In type 2 diabetic patients, the MAGE, MODD, and AUCpp levels were all higher than those of subjects with normal glucose regulation (P<0.001). Multivariant regression analysis indicated that AUCpp was the main independent factor influencing MAGE (Adjusted R2=0.56), while postprandial hyperglycemia was most prominent following breakfast and less evident during lunch and dinner. After intensive treatment, significant decreases in MAGE, MODD, and AUCpp were observed (41%, 29%, and 49%, respectively, P<0.001). AUCpp after breakfast was higher than after lunch and dinner (P<0.05). In 65.2% of the subjects, peak intra-day values occurred 103+/-30 minutes after breakfast.

CONCLUSIONS

Minimizing glycemic variability in type 2 diabetic patients, especially postprandial glucose excursions following breakfast, may be an important aspect of glucose management.

摘要

背景

近期数据表明,血糖(BG)变异性是糖尿病并发症的一个独立于糖化血红蛋白(HbA1c)的危险因素。本研究调查了2型糖尿病患者血糖变异性的特征以及强化治疗的效果。

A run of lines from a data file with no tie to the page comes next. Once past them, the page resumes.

Lemma call_entry_ok s p e topic : table_ok s → mysqlcon s = true →
  handleTableLocal s !! p = Some e → topic = topic_name e → topic ≠ [] →
  ∃ s', call_entry s (Z.of_nat p) topic = Returns (s', handler_of s topic) ∧
    counted_state topic s s'.
Proof.
  intros Hok Hcon Hp Ht Hne. pose proof (named_registered s p e topic Hok Hp Ht Hne) as Hr.
  pose proof (tab_handlers s Hok) as Hh. rewrite Forall_lookup in Hh.
  destruct (Hh p e Hr) as [_ Hbc]. unfold call_entry. rewrite Nat2Z.id, Hp.
  destruct (counted_at topic _ p e (tab_names s Hok) Hr Ht) as [H1 H2].
  unfold handler_of. fold (registered s) in *. rewrite H2. destruct (bc e) as [h|]; [|done].
  eexists. split; [done|]. destruct Hok as [Hnum Hn Hnd Hhd Hrest Hcache].
  assert (Hlt : (p < length (registered s))%nat) by (by apply lookup_lt_is_Some_1; eexists).
  assert (Hreg : take (Z.to_nat (topicNumLocal s)) (<[p:=incr_cnt e]> (handleTableLocal s))
    = counted topic <$> registered s).
  { rewrite <-H1. unfold registered. by rewrite take_insert_lt by
      (unfold registered in Hlt; rewrite length_take in Hlt; lia). }
  split; cbn; try done. split; cbn [topicNumLocal handleTableLocal mysqlcon pHandle].
  - by rewrite length_insert.
  - intros Heq. apply (f_equal length) in Heq. rewrite length_insert in Heq. by destruct (handleTableLocal s).
  - rewrite Hreg, <-list_fmap_compose. rewrite (list_fmap_ext _ topic_name); [done|].
    intros. apply counted_name.
  - rewrite Hreg, Forall_fmap. eapply Forall_impl; [exact Hhd|]. intros x. unfold compose.
    by rewrite counted_name, counted_bc.
  - rewrite drop_insert_lt; [done|]. unfold registered in Hlt. rewrite length_take in Hlt. lia.
  - intros _. rewrite length_insert. apply lookup_lt_Some in Hp. lia.
Qed.

Lemma set_cache_ok s p : table_ok s → 0 ≤ p < len (handleTableLocal s) →
  table_ok (mkState (handleTableLocal s) (topicNumLocal s) (msgcnt s) (mysqlcon s) p).
Proof. intros [] Hp. by split. Qed.

Lemma dispatch_loop_ok topic fuel : ∀ s idx,
  table_ok s → mysqlcon s = true → topic ≠ [] → (Z.to_nat (topicNumLocal s) < fuel + idx)%nat →
  topic ∉ topic_name <$> take idx (registered s) →
  ∃ s', dispatch_loop fuel s (Z.of_nat idx) topic = Returns (s', handler_of s topic) ∧
    counted_state topic s s'.
Proof.
  induction fuel as [|fuel IH]; intros s idx Hok Hcon Hne Hf Hnot; cbn [dispatch_loop];
    [|destruct (Z.ltb_spec (Z.of_nat idx) (topicNumLocal s)) as [Hlt|Hge]].
  2: { destruct (lookup_lt_is_Some_2 (handleTableLocal s) idx) as [e He];
         [pose proof (tab_num s Hok); lia|].
       rewrite Nat2Z.id, He. case_decide as Ht; [by eapply call_entry_ok|].
       set (s1 := mkState _ _ _ _ _).
       assert (Hok1 : table_ok s1).
       { apply set_cache_ok; [done|]. pose proof (tab_num s Hok). lia. }
       destruct (IH s1 (S idx) Hok1) as (s' & Hd & Hc); try done; [simpl; lia| |].
       - change (registered s1) with (registered s).
         assert (Hr : registered s !! idx = Some e) by (unfold registered; rewrite lookup_take_lt by lia; done).
         rewrite (take_S_r _ _ _ Hr), fmap_app. simpl. rewrite not_elem_of_app.
         split; [done|]. by rewrite list_elem_of_singleton.
       - exists s'. change (handler_of s1 topic) with (handler_of s topic) in Hd.
         split; [|by destruct Hc; split].
         rewrite <-Hd. f_equal. lia. }
  all: destruct (counted_none topic (registered s)) as [H1 H2];
    [rewrite take_ge in Hnot by (unfold registered; rewrite length_take; lia); done|].
  all: exists s; split; [unfold handler_of; by rewrite H2|]; by split.
Qed.
(* ===== verification/AppRuntime.v ===== *)
(** * The runtime of the bridge (core/mqtta.c, core/core.c, lib/mysql.sdk.c,
    lib/decode.c, lib/cmd.init.c, src/main.c)

    The connection to the broker and its reconnection loop, the SQL execution
    with its two reconnections, the heartbeat of the Hall thread, the command
    table and the start of the process. The MySQL client library, the system
    calls and the results of the MQTTAsync calls are parameters. *)
From Stdlib Require Import Sorting.Sorted.
From S2P Require Import Prelude AppConfig AppTopics.

(** ** The MySQL wrapper (mysql.sdk.c) *)

Module Mysql.

Definition CR_SERVER_GONE_ERROR := 2006.
Definition CR_SERVER_LOST := 2013.

Inductive db_event := EQuery | EClose | EInit | ESleep (seconds : Z) | EConnect.

#[export] Instance db_event_eq_dec : EqDecision db_event.
Proof. solve_decision. Defined.

Definition lower (c : Z) : Z := if (65 <=? c) && (c <=? 90) then c + 32 else c.

(** [!strncasecmp(mysql_error(mysql), "MySQL server has gone away", 26)]. *)
Definition gone_away (error : list Z) : bool :=
  bool_decide (lower <$> take 26 error = lower <$> bs "MySQL server has gone away").

Definition lost (ret : Z) : bool := (ret =? CR_SERVER_GONE_ERROR) || (ret =? CR_SERVER_LOST).

Definition reconnect_events : list db_event := [EClose; EInit; ESleep 2; EConnect].

Section Mysql.
(** The library: the return code and the error text of the n-th query of the
    call, the success of the n-th connection. *)
Context (query : nat → Z * list Z) (real_connect : nat → bool).

(** Closing and reconnecting, then the query again if that worked: the new
    return code and the number of queries made. *)
Definition reconnect (attempt nq : nat) (ret : Z) : Z * nat * list db_event :=
  if real_connect attempt
  then (fst (query nq), S nq, reconnect_events ++ [EQuery])
  else (ret, nq, reconnect_events).

Definition excuteSql2 : Z * list db_event :=
  let '(ret, error) := query 0%nat in
  if ret =? 0 then (ret, [EQuery])
  else
    let ret := if gone_away error then CR_SERVER_GONE_ERROR else ret in
    if lost ret then
      let '(ret, nq, ev1) := reconnect 0 1 ret in
      if lost ret then
        let '(ret, nq, ev2) := reconnect 1 nq ret in
        (ret, [EQuery] ++ ev1 ++ ev2)
      else (ret, [EQuery] ++ ev1)
    else (ret, [EQuery]).

(** The same statements after a line of log. *)
Definition excuteSql : Z * list db_event := excuteSql2.

(** [mysqlConnetInit] ends the process when the connection fails. *)
Definition mysqlConnetInit : outcome Z := if real_connect 0%nat then Returns 0 else Exits 1.

(** [db_init]: a NULL connection also ends the process, with status 0. *)
Definition db_init (db_null : bool) : outcome Z :=
  if db_null then Exits 0
  else r ← mysqlConnetInit; Returns (if r =? 0 then 0 else 1).

(** *** Lemmas *)

Definition queries (ev : list db_event) : Z :=
  foldr (λ e n, match e with EQuery => 1 + n | _ => n end) 0 ev.
Definition connections (ev : list db_event) : Z :=
  foldr (λ e n, match e with EConnect => 1 + n | _ => n end) 0 ev.

(** Evaluates the counts of a concrete list of events. *)
Ltac count_events :=
  repeat match goal with
  | |- context [Z.to_nat (queries ?l - 1)] =>
      let n := eval vm_compute in (Z.to_nat (queries l - 1)) in
      change (Z.to_nat (queries l - 1)) with n
  | |- context [queries ?l] =>
      let n := eval vm_compute in (queries l) in change (queries l) with n
  | |- context [connections ?l] =>
      let n := eval vm_compute in (connections l) in change (connections l) with n
  end.

(** The SQL wrapper answers the code of a query it made, or the lost-connection
    code when the reconnections failed; it makes at most three queries and
    two reconnections, and none of them after a success. *)
Theorem excuteSql_spec :
  let '(ret, ev) := excuteSql in
  1 ≤ queries ev ≤ 3 ∧ connections ev ≤ 2 ∧ queries ev ≤ 1 + connections ev ∧
  (ret = 0 ↔ fst (query (Z.to_nat (queries ev - 1))) = 0) ∧
  (connections ev = 0 ↔ fst (query 0%nat) = 0 ∨
     (lost (fst (query 0%nat)) = false ∧ gone_away (snd (query 0%nat)) = false)) ∧
  (connections ev = 2 → ret ≠ 0 → lost ret = true ∨ ret = fst (query (Z.to_nat (queries ev - 1)))).
Proof.
  unfold excuteSql, excuteSql2, reconnect. destruct (query 0%nat) as [ret error] eqn:Hq. cbn [fst snd].
  destruct (Z.eqb_spec ret 0) as [->|Hne]; [by count_events; rewrite ?Hq; intuition (congruence || lia)|].
  destruct (gone_away error) eqn:Hg, (lost ret) eqn:Hlr, (real_connect 0%nat) eqn:Hc0;
    try change (lost CR_SERVER_GONE_ERROR) with true; cbn iota; rewrite ?Hlr;
    try (destruct (lost (fst (query 1%nat))) eqn:Hl); try (destruct (real_connect 1%nat) eqn:Hc1);
    count_events; rewrite ?Hq; cbn [fst snd]; intuition (discriminate || congruence || lia).
Qed.

End Mysql.
End Mysql.

(** ** The MQTT connection (mqtta.c) *)

Module Mqtta.
Import Config Topics.

Definition MQTTASYNC_SUCCESS := 0.
Definition EXIT_FAILURE := 1.

(** The fields of [client_conn_opts] that this file sets; the strings are
    pointers to the globals. *)
Record connectOptions := mkOpts {
  keepAliveInterval : Z;
  cleansession : Z;
  onFailure_set : bool;
  context_set : bool;
  username : option (list Z);
  password : option (list Z)
}.

Definition MQTTAsync_connectOptions_initializer : connectOptions :=
  mkOpts 60 1 false false None None.

(** The calls of the MQTTAsync interface that the bridge makes. *)
Inductive mqtt_event :=
  | MCreate (uri clientID : list Z)
  | MSetCallbacks
  | MConnect (opts : connectOptions)
  | MIsConnected
  | MSubscribe (topic : list Z) (qos : Z)
  | MUnsubscribe (topic : list Z)
  | MSendMessage (topic : list Z)
  | MFreeMessage
  | MFree
  | MSleep (seconds : Z).

Section Mqtta.
(** The result of the n-th [MQTTAsync_connect] of the call. *)
Context (connect : nat → Z).
(** The probe of a UM24C, case by case: a failed write and a response with
    a wrong marker give no profile; a full response with both markers gives
    the profile, after one write of the request and one read. *)
Lemma rdtech_um_probe_answers (w : world) :
  (wr_status (conn w) < 0 ->
     rdtech_um_probe w = Ok (None, add_log Err_probe_request w))
  /\ (0 <= wr_status (conn w) ->
      RDTECH_UM24C_POLL_LEN <= Z.of_nat (length (rx (conn w))) ->
      let resp := take (Z.to_nat RDTECH_UM24C_POLL_LEN) (rx (conn w)) in
      rdtech_um_probe w =
      if negb (header_at rdtech_um24c_profile resp 0) then
        Ok (None, add_log Spew_probe_start (probed rdtech_um24c_profile w))
      else if negb (end_matches rdtech_um24c_profile resp) then
        Ok (None, add_log Spew_probe_end (probed rdtech_um24c_profile w))
      else Ok (Some rdtech_um24c_profile, probed rdtech_um24c_profile w)).
Proof.
  split.
  - apply probe_profile_write_failure.
  - intros Hwr Hlen. unfold rdtech_um_probe.
    rewrite probe_profile_full_read; [reflexivity|reflexivity|done|].
    split; [by vm_compute|done].
Qed.

(** C6: the probe fails without a profile when the write fails and when a
    marker of the response is wrong, and returns the profile when all
    checks pass; but when fewer bytes than a frame are read, the code
    releases its local array with [g_free] before it returns, which is
    undefined: here the port answers with the first 100 bytes of a frame. *)
Theorem rdtech_um_probe_short_read_undefined :
  rdtech_um_probe
    (upd_conn (set_rx (take 100 um24c_frame)) (um24c_world None 0 0))
  = Undef InvalidFree.
Proof.
  apply probe_profile_short_read; by vm_compute.
Qed.

(** ** The frame assembler *)

Lemma take_S_insert {A : Type} (l : list A) (n : nat) (x : A) :
  (n < length l)%nat -> take (S n) (<[n := x]> l) = take n l ++ [x].
Proof.
  intros Hn.
  rewrite (take_S_r _ _ x) by (by apply list_lookup_insert_eq).
  by rewrite take_insert_ge.
Qed.

Lemma load8_inv (data : list Z) (i b : Z) :
  load8 data i = Ok b -> data !! Z.to_nat i = Some b.
Proof.
  unfold load8. destruct (_ && _); [|done].
  destruct (data !! Z.to_nat i); congruence.
Qed.

Lemma dispatches_app (l1 l2 : list log_entry) :
  dispatches (l1 ++ l2) = (dispatches l1 + dispatches l2)%nat.
Proof.
  induction l1 as [|e l1 IH]; [done|].
  destruct e; cbn; by rewrite ?IH.
Qed.

Lemma skipped_app (l1 l2 : list log_entry) :
  skipped (l1 ++ l2) = skipped l1 ++ skipped l2.
Proof.
  induction l1 as [|e l1 IH]; [done|].
  destruct e; cbn; by rewrite ?IH.
Qed.

Lemma asm_inv_content_length (p : rdtech_um_profile) (w : world) :
  asm_inv p w -> Z.of_nat (length (content w)) = buflen (priv w).
Proof.
  intros (_ & Hwf & Hbuf & Hn). unfold content.
  apply andb_true_iff in Hwf as [Hwf _].
  apply andb_true_iff in Hwf as [Hwf _].
  apply andb_true_iff in Hwf as [Hlen _]. apply Z.leb_le in Hlen.
  rewrite length_take. lia.
Qed.

Lemma wf_profile_bounds (p : rdtech_um_profile) :
  wf_profile p = true ->
  poll_len p <= RDTECH_UM_BUFSIZE
  /\ 0 <= poll_start_len p /\ 0 <= poll_end_len p
  /\ poll_start_len p + poll_end_len p <= poll_len p
  /\ (forall st, poll_start p = Some st ->
        poll_start_len p <= Z.of_nat (length st))
  /\ (forall en, poll_end p = Some en ->
        poll_end_len p <= Z.of_nat (length en)).
Proof.
  unfold wf_profile, marker_fits. intros Hwf.
  apply andb_true_iff in Hwf as [Hwf Hsum].
  apply andb_true_iff in Hwf as [Hwf Hend].
  apply andb_true_iff in Hwf as [Hbuf Hstart].
  apply andb_true_iff in Hstart as [Hs0 Hs1].
  apply andb_true_iff in Hend as [He0 He1].
  apply Z.leb_le in Hbuf, Hsum, Hs0, He0.
  repeat split; try done.
  - intros st Hst. rewrite Hst in Hs1. by apply Z.leb_le.
  - intros en Hen. rewrite Hen in He1. by apply Z.leb_le.
Qed.

Ltac inv_tac :=
  unfold asm_inv, RDTECH_UM_BUFSIZE in *; cbn;
  rewrite ?length_insert; repeat split; (done || lia).

(** One turn of the receive loop on a byte of the queue: the byte is
    pushed as [asm_push] says, and nothing else changes. *)
Lemma recv_poll_loop_cons (p : rdtech_um_profile) (b : Z)
    (pending : list Z) (w : world) :
  asm_inv p w -> buflen (priv w) < poll_len p ->
  exists w1,
    recv_poll_loop p (b :: pending) w = recv_poll_loop p pending w1
    /\ asm_inv p w1
    /\ rest_of w1 = rest_of w
    /\ rx (conn w1) = pending
    /\ view_of w1 = asm_push p (view_of w) b.
Proof.
  intros (Hp & Hwf & Hbuf & Hn) Hlt.
  destruct (wf_profile_bounds p Hwf) as (Hlen & Hs0 & He0 & Hsum & Hst & Hen).
  destruct w as [[pr lim bf n cs] s chs ses lg st ck].
  cbn [priv profile buf buflen] in *. subst pr.
  destruct (Z_of_nat_complete n) as [k ->]; [lia|].
  unfold RDTECH_UM_BUFSIZE in *.
  cbn [recv_poll_loop]. munfold. cbn [priv buflen buf].
  rewrite (proj2 (Z.ltb_lt _ _) Hlt).
  unfold store8.
  rewrite (proj2 (Z.leb_le 0 (Z.of_nat k))) by lia.
  rewrite (proj2 (Z.ltb_lt (Z.of_nat k) _)) by lia.
  cbn [andb upd_conn upd_priv priv conn set_buf set_buflen buf buflen
         profile limits cmd_sent_at sdi_channels session log stops clock].
  rewrite Nat2Z.id.
  set (buf1 := <[k := b]> bf).
  assert (length buf1 = length bf) as Hbuf1 by apply length_insert.
  assert (take (S k) buf1 = take k bf ++ [b]) as Hc1
    by (apply take_S_insert; lia).
  unfold asm_push, view_of, content, illegal_header.
  cbn [v_content priv buflen buf v_log log v_session session v_samples
         limits].
  rewrite Nat2Z.id, <- Hc1.
  assert (Z.of_nat (length (take (S k) buf1)) = Z.of_nat k + 1) as Hlc1.
  { rewrite length_take. lia. }
  rewrite Hlc1.
  destruct (poll_start p) as [sm|] eqn:Hsm.
  2:{ eexists. split; [reflexivity|].
      split; [inv_tac|].
      split; [reflexivity|]. split; [reflexivity|].
      cbn. by replace (Z.to_nat (Z.of_nat k + 1)) with (S k) by lia. }
  specialize (Hst sm eq_refl).
  destruct (Z.of_nat k + 1 =? poll_start_len p) eqn:Hchk.
  2:{ eexists. split; [reflexivity|].
      split; [inv_tac|].
      split; [reflexivity|]. split; [reflexivity|].
      cbn. by replace (Z.to_nat (Z.of_nat k + 1)) with (S k) by lia. }
  apply Z.eqb_eq in Hchk.
  destruct (memcmp_eq buf1 sm (poll_start_len p)) as (c & Hc & Hceq);
    [lia..|].
  rewrite Hc, Hceq. rewrite <- Hchk.
  replace (Z.to_nat (Z.of_nat k + 1)) with (S k) by lia.
  cbn [andb].
  destruct (bool_decide (take (S k) buf1 = take (S k) sm)); cbn [negb].
  { eexists. split; [reflexivity|].
    split; [inv_tac|].
    split; [reflexivity|]. split; [reflexivity|].
    cbn. by replace (Z.to_nat (Z.of_nat k + 1)) with (S k) by lia. }
  (* the header is illegal: the oldest byte is skipped *)
  destruct (load8_ok buf1 0) as [b0 Hb0]; [lia|].
  rewrite Hb0.
  unfold memmove_down1.
  replace (Z.of_nat k + 1 - 1) with (Z.of_nat k) by lia.
  rewrite (proj2 (Z.leb_le 0 (Z.of_nat k))) by lia.
  rewrite (proj2 (Z.leb_le (1 + Z.of_nat k) _)) by lia.
  cbn [andb upd_conn upd_priv priv conn set_buf set_buflen buf buflen
         profile limits cmd_sent_at sdi_channels session log stops clock
         add_log].
  rewrite Nat2Z.id.
  eexists. split; [reflexivity|].
  split.
  { unfold asm_inv, RDTECH_UM_BUFSIZE. cbn.
    rewrite length_app, length_take, !length_drop.
    repeat split; (done || lia). }
  split; [reflexivity|]. split; [reflexivity|].
  cbn. rewrite Nat2Z.id. f_equal.
  - rewrite take_app_le by (rewrite length_take, length_drop; lia).
    rewrite take_take, Nat.min_id.
    rewrite take_drop_commute. cbn [Nat.add].
    by destruct (take (S k) buf1).
  - do 3 f_equal.
    assert (buf1 !! 0%nat = Some b0) as Hl0.
    { by apply (load8_inv buf1 0). }
    destruct buf1 as [|x buf1']; [done|]. by injection Hl0 as ->.
Qed.

Lemma recv_poll_loop_nil (p : rdtech_um_profile) (w : world) :
  recv_poll_loop p [] w = Ok (buflen (priv w) <? poll_len p, w).
Proof.
  cbn [recv_poll_loop]. munfold.
  by destruct (buflen (priv w) <? poll_len p).
Qed.

Lemma recv_poll_loop_full (p : rdtech_um_profile) (pending : list Z)
    (w : world) :
  poll_len p <= buflen (priv w) ->
  recv_poll_loop p pending w = Ok (false, w).
Proof.
  intros H. destruct pending; cbn [recv_poll_loop]; munfold;
    by rewrite (proj2 (Z.ltb_ge _ _) H).
Qed.

(** The receive loop: it pushes bytes of the queue, in their order, until
    the queue is empty or the buffer is full. *)
Lemma recv_poll_loop_pushes (p : rdtech_um_profile) (pending : list Z)
    (w : world) :
  asm_inv p w -> rx (conn w) = pending ->
  exists r w' used,
    recv_poll_loop p pending w = Ok (r, w')
    /\ asm_inv p w'
    /\ rest_of w' = rest_of w
    /\ pending = used ++ rx (conn w')
    /\ view_of w' = fold_left (asm_push p) used (view_of w)
    /\ (if r : bool then buflen (priv w') < poll_len p /\ rx (conn w') = []
        else buflen (priv w') = poll_len p).
Proof.
  revert w. induction pending as [|b pending IH]; intros w Hinv Hrx.
  - rewrite recv_poll_loop_nil.
    exists (buflen (priv w) <? poll_len p), w, [].
    split; [done|]. split; [done|]. split; [done|].
    split; [by rewrite Hrx|]. split; [done|].
    destruct Hinv as (_ & _ & _ & Hn).
    destruct (buflen (priv w) <? poll_len p) eqn:E; [split; [lia|done]|lia].
  - destruct (Z.lt_ge_cases (buflen (priv w)) (poll_len p)) as [Hlt|Hge].
    + destruct (recv_poll_loop_cons p b pending w Hinv Hlt)
        as (w1 & -> & Hinv1 & Hrest1 & Hrx1 & Hview1).
      destruct (IH w1 Hinv1 Hrx1)
        as (r & w' & used & Hrun & Hinv' & Hrest' & Hused & Hview' & Hr).
      exists r, w', (b :: used).
      split; [done|]. split; [done|]. split; [congruence|].
      split; [cbn; congruence|]. split; [|done].
      cbn [fold_left]. by rewrite <- Hview1.
    + rewrite recv_poll_loop_full by done.
      exists false, w, [].
      split; [done|]. split; [done|]. split; [done|].
      split; [by rewrite Hrx|]. split; [done|].
      destruct Hinv as (_ & _ & _ & Hn). lia.
Qed.
Lemma command_failure_caught_and_reported_witness :
  main (sample_env 0 3 0 "no") ["check"] (world_of stale_dist) =
    (Raise (SystemExit 1),
     emit (Print Stdout "✗ Command failed with exit code 3")
          (command_ran check_cmd stale_dist
             (stage_started Check "Checking package..."
                (world_of stale_dist)))) /\
  main (sample_env 0 0 0 "no") ["clean"] (world_of nested_dist) =
    (Raise (OSError IsADirectoryError),
     set_dist (Directory [mkEntry "old" true true] true true)
              (clean_started (world_of nested_dist))).
Proof.
  split.
  - apply (proj1 (command_failure_caught_and_reported
                    (sample_env 0 3 0 "no") ["check"] "check"
                    (world_of stale_dist) eq_refl)
             3%Z check_cmd "checked" "").
    reflexivity.
  - apply (proj2 (command_failure_caught_and_reported
                    (sample_env 0 0 0 "no") ["clean"] "clean"
                    (world_of nested_dist) eq_refl)
             IsADirectoryError).
    reflexivity.
Defined.

(** C3 as stated fails for the filesystem error: Clean meets a
    subdirectory in [dist] and raises [IsADirectoryError]; [main] does not
    catch it, the exception leaves [main], and the only line printed is
    the banner of Clean: no failure marker, no exit status. *)
Lemma clean_failure_escapes_main :
  clean_dist (world_of nested_dist) =
    (Raise (OSError IsADirectoryError),
     set_dist (Directory [mkEntry "old" true true] true true)
              (clean_started (world_of nested_dist))) /\
  main (sample_env 0 0 0 "no") ["clean"] (world_of nested_dist) =
    (Raise (OSError IsADirectoryError),
     set_dist (Directory [mkEntry "old" true true] true true)
              (clean_started (world_of nested_dist))) /\
  output (snd (main (sample_env 0 0 0 "no") ["clean"] (world_of nested_dist))) =
    [Print Stdout "Cleaning dist directory..."] /\
  fst (main (sample_env 0 0 0 "no") ["clean"] (world_of nested_dist)) <>
    Raise (SystemExit 1).
Proof.
  repeat split; try reflexivity. vm_compute. discriminate.
Qed.

(** ** The parser *)

Lemma is_choice_false (tok : string) :
  ~ In tok Argparse.choices -> Argparse.is_choice tok = false.
Proof.
  intros Hn. unfold Argparse.is_choice.
  destruct (existsb (String.eqb tok) Argparse.choices) eqn:E; [|reflexivity].
  apply existsb_exists in E as (x & Hin & Heq).
  apply String.eqb_eq in Heq. subst x. contradiction.
Qed.

(** The parse ends at the token meant for [action] when that token is not
    a choice, whatever unknown options came before it. *)
Lemma scan_invalid_choice (tok : string) (argv : list string) :
  forall (after_dashes : bool) (extras : list string),
    Argparse.action_token after_dashes argv = Some tok ->
    Argparse.is_choice tok = false ->
    Argparse.scan after_dashes None extras argv =
      Argparse.Exit 2 (InvalidChoice tok).
Proof.
  induction argv as [|t rest IH]; intros after_dashes extras Ha Hc.
  - discriminate.
  - simpl in Ha. simpl.
    destruct after_dashes; simpl.
    + inversion Ha; subst. rewrite Hc. reflexivity.
    + destruct (String.eqb t "--").
      * apply IH; assumption.
      * destruct (Argparse.classify t).
        -- inversion Ha; subst. rewrite Hc. reflexivity.
        -- discriminate.
        -- discriminate.
        -- apply IH; assumption.
Qed.

(** C9. When the token that the parser takes for [action] is none of
    clean, build, check, test, publish and all, the parser reports the
    invalid choice and ends the process with status 2, which is not the
    status 1 of a failed stage; no stage is entered, no command is spawned
    and [dist] is untouched. *)
Theorem invalid_action_exits_with_2
    (env : Env) (argv : list string) (tok : string) (w : World) :
  Argparse.action_token false argv = Some tok ->
  ~ In tok Argparse.choices ->
  main env argv w =
    (Raise (SystemExit 2), emit (Parser (InvalidChoice tok)) w) /\
  exit_status (fst (main env argv w)) = 2%Z /\
  exit_status (fst (main env argv w)) <> 1%Z /\
  entered (snd (main env argv w)) = entered w /\
  spawned (snd (main env argv w)) = spawned w /\
  dist (snd (main env argv w)) = dist w.
Proof.
  intros Ha Hn.
  assert (main env argv w =
            (Raise (SystemExit 2), emit (Parser (InvalidChoice tok)) w)) as ->.
  { unfold main. unfold bind at 1. unfold parse_args.
    rewrite (scan_invalid_choice tok argv false [] Ha (is_choice_false tok Hn)).
    reflexivity. }
  simpl. repeat split. discriminate.
Qed.

Lemma invalid_action_exits_with_2_witness :
  main (sample_env 0 0 0 "yes") ["--verbose"; "deploy"; "-h"]
       (world_of stale_dist) =
    (Raise (SystemExit 2),
     emit (Parser (InvalidChoice "deploy")) (world_of stale_dist)).
Proof.
  apply (invalid_action_exits_with_2 (sample_env 0 0 0 "yes")
           ["--verbose"; "deploy"; "-h"] "deploy" (world_of stale_dist)).
  - reflexivity.
  - simpl. intros H.
    repeat (destruct H as [H|H]; [discriminate|]). exact H.
Defined.

(** ** Success *)

(** C10. Whenever the handler of the selected action returns without
    raising, [main] prints the success marker as its last line and the
    process ends with status 0.  A production publish that the gate denies
    is such a run: after "Cancelled." the success marker is printed, no
    command was spawned, and the status is 0. *)
Theorem success_marker_after_return (env : Env) :
  (forall argv action w w1,
      Argparse.scan false None [] argv = Argparse.Namespace action ->
      dispatch env action w = (Ok tt, w1) ->
      main env argv w = (Ok tt, emit (Print Stdout success_marker) w1) /\
      output (snd (main env argv w)) =
        output w1 ++ [Print Stdout "✓ Action completed successfully!"] /\
      exit_status (fst (main env argv w)) = 0%Z) /\
  (forall w response,
      keyboard env = Line response ->
      gate_approves (unicode_lower env) response = false ->
      exists w',
        main env ["publish"] w = (Ok tt, w') /\
        output w' =
          output w ++
          [Print Stdout "Publishing to PyPI...";
           Prompt "Are you sure you want to publish to PyPI? (yes/no): ";
           Print Stdout "Cancelled.";
           Print Stdout "✓ Action completed successfully!"] /\
        spawned w' = spawned w /\
        exit_status (fst (main env ["publish"] w)) = 0%Z).
Proof.
  split.
  - intros argv action w w1 Hp Hd.
    rewrite (main_returns env argv action w w1 Hp Hd). repeat split.
  - intros w response Hk Hgate.
    unfold gate_approves in Hgate. apply negb_false_iff in Hgate.
    assert (Hd : dispatch env "publish" w =
                   (Ok tt, emit (Print Stdout "Cancelled.") (publish_asked w))).
    { change (dispatch env "publish" w) with (publish_pypi env w).
      rewrite (publish_pypi_line env w response Hk), Hgate. reflexivity. }
    rewrite (main_returns env ["publish"] "publish" w _ eq_refl Hd).
    eexists. split; [reflexivity|]. simpl.
    rewrite <- !app_assoc. auto.
Qed.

材料/方法:使用连续血糖监测系统对48名血糖调节正常的受试者和69名新诊断的2型糖尿病患者进行监测。对糖化血红蛋白>8.5%的2型糖尿病患者亚组(n=23)在多次每日注射治疗2至3周后进行第二次监测。采用血糖波动幅度平均值(MAGE)、每日差值平均值(MODD)以及餐后血糖值高于餐前血糖值的增加面积(AUCpp)来评估日内、日间和餐后血糖变异性。

结果

2型糖尿病患者的MAGE、MODD和AUCpp水平均高于血糖调节正常的受试者(P<0.001)。多变量回归分析表明,AUCpp是影响MAGE的主要独立因素(调整后R2=0.56),而早餐后餐后高血糖最为突出,午餐和晚餐时则不那么明显。强化治疗后,MAGE、MODD和AUCpp均显著下降(分别下降41%、29%和49%,P<0.001)。早餐后的AUCpp高于午餐和晚餐后(P<0.05)。在65.2%的受试者中,日内峰值出现在早餐后103±30分钟。

结论

尽量减少2型糖尿病患者的血糖变异性,尤其是早餐后的血糖波动,可能是血糖管理的一个重要方面。